- **PROBLEM TO WORK ON**: Start at the line holding "intros Hrq; injection". Write out that line and each one after it to the end of the data, unchanged.

(Beginning of SUPPLIED ENTRIES)

(** C7. [set_focus_window(id, 0.1, 0.2, 0.5, 0.6)] sends a body whose
    optics record has [focusWindowUpperLeftX] 0.1, [focusWindowUpperLeftY]
    0.2, [focusWindowWidth] 0.5 and [focusWindowHeight] 0.6, under the
    method name [setFocusWindow]. *)
Theorem set_focus_window_request :
  forall (W : Type) (api : request -> W -> result value * W)
         (optics_id : optics_id_t) (w : W),
    exists rq,
      emitted api
        (set_focus_window optics_id
           (VFloat f0_1) (VFloat f0_2) (VFloat f0_5) (VFloat f0_6)) w = [rq] /\
      getpath (json_data rq) (optics0 "opticsId") = Some (VStr (str optics_id)) /\
      getpath (json_data rq) (optics0 "focusWindowUpperLeftX") = Some (VFloat f0_1) /\
      getpath (json_data rq) (optics0 "focusWindowUpperLeftY") = Some (VFloat f0_2) /\
      getpath (json_data rq) (optics0 "focusWindowWidth") = Some (VFloat f0_5) /\
      getpath (json_data rq) (optics0 "focusWindowHeight") = Some (VFloat f0_6) /\
      getitem (json_data rq) (Key "method") = Some (VStr "setFocusWindow").
Proof.
  intros W api optics_id w.
  destruct (set_focus_window_fields api optics_id
              (VFloat f0_1) (VFloat f0_2) (VFloat f0_5) (VFloat f0_6) w)
    as (rq & Hrq & Hx & Hy & Hwidth & Hheight & Hmethod).
  exists rq; repeat split; try assumption.
  revert Hrq; run_call.
  intros Hrq; injection Hrq as <-; reflexivity.
Qed.

(** C8. Whatever string is passed as the step, [set_relative_focus] and
    [set_relative_magnification] send it as the [type] entry of the optics
    record, in one request, and raise nothing of their own: they return
    [None] when the transport returns and raise what the transport
    raises. *)
Theorem relative_step_forwarded_unchanged :
  forall (W : Type) (api : request -> W -> result value * W)
         (optics_id : optics_id_t) (step : string) (w : W),
    (exists rq r,
        trace api (set_relative_focus optics_id (VStr step)) w = [(rq, r)] /\
        getpath (json_data rq) (optics0 "type") = Some (VStr step) /\
        getitem (json_data rq) (Key "method") = Some (VStr "setRelativeFocus") /\
        outcome api (set_relative_focus optics_id (VStr step)) w =
        match r with Ok _ => Ok VNone | Err e => Err e end) /\
    (exists rq r,
        trace api (set_relative_magnification optics_id (VStr step)) w = [(rq, r)] /\
        getpath (json_data rq) (optics0 "type") = Some (VStr step) /\
        getitem (json_data rq) (Key "method") = Some (VStr "setRelativeMagnification") /\
        outcome api (set_relative_magnification optics_id (VStr step)) w =
        match r with Ok _ => Ok VNone | Err e => Err e end).
Proof.
  intros; split; run_call;
    (eexists; eexists; split; [reflexivity|]; repeat split).
Qed.

(** A token outside [RELATIVE_STEP] reaches the camera as it is. *)
Lemma unsanctioned_step_is_sent :
  emitted answering_camera (set_relative_focus (IdInt 1) (VStr "sideways")) 0%nat =
  [mk_request "opticscontrol.cgi" "POST"
     (VDict [("apiVersion", VStr "1.2"); ("method", VStr "setRelativeFocus");
             ("params", VDict [("optics", VList [VDict
                [("opticsId", VStr "1"); ("type", VStr "sideways")]])])])] /\
  outcome answering_camera (set_relative_focus (IdInt 1) (VStr "sideways")) 0%nat =
  Ok VNone.
Proof. split; reflexivity. Qed.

(End of SUPPLIED ENTRIES)

- **TASK OUTPUT**:
  intros Hrq; injection Hrq as <-; reflexivity.
Qed.

(** C8. Whatever string is passed as the step, [set_relative_focus] and
    [set_relative_magnification] send it as the [type] entry of the optics
    record, in one request, and raise nothing of their own: they return
    [None] when the transport returns and raise what the transport
    raises. *)
Theorem relative_step_forwarded_unchanged :
  forall (W : Type) (api : request -> W -> result value * W)
         (optics_id : optics_id_t) (step : string) (w : W),
    (exists rq r,
        trace api (set_relative_focus optics_id (VStr step)) w = [(rq, r)] /\
        getpath (json_data rq) (optics0 "type") = Some (VStr step) /\
        getitem (json_data rq) (Key "method") = Some (VStr "setRelativeFocus") /\
        outcome api (set_relative_focus optics_id (VStr step)) w =
        match r with Ok _ => Ok VNone | Err e => Err e end) /\
    (exists rq r,
        trace api (set_relative_magnification optics_id (VStr step)) w = [(rq, r)] /\
        getpath (json_data rq) (optics0 "type") = Some (VStr step) /\
        getitem (json_data rq) (Key "method") = Some (VStr "setRelativeMagnification") /\
        outcome api (set_relative_magnification optics_id (VStr step)) w =
        match r with Ok _ => Ok VNone | Err e => Err e end).
Proof.
  intros; split; run_call;
    (eexists; eexists; split; [reflexivity|]; repeat split).
Qed.

(** A token outside [RELATIVE_STEP] reaches the camera as it is. *)
Lemma unsanctioned_step_is_sent :
  emitted answering_camera (set_relative_focus (IdInt 1) (VStr "sideways")) 0%nat =
  [mk_request "opticscontrol.cgi" "POST"
     (VDict [("apiVersion", VStr "1.2"); ("method", VStr "setRelativeFocus");
             ("params", VDict [("optics", VList [VDict
                [("opticsId", VStr "1"); ("type", VStr "sideways")]])])])] /\
  outcome answering_camera (set_relative_focus (IdInt 1) (VStr "sideways")) 0%nat =
  Ok VNone.
Proof. split; reflexivity. Qed.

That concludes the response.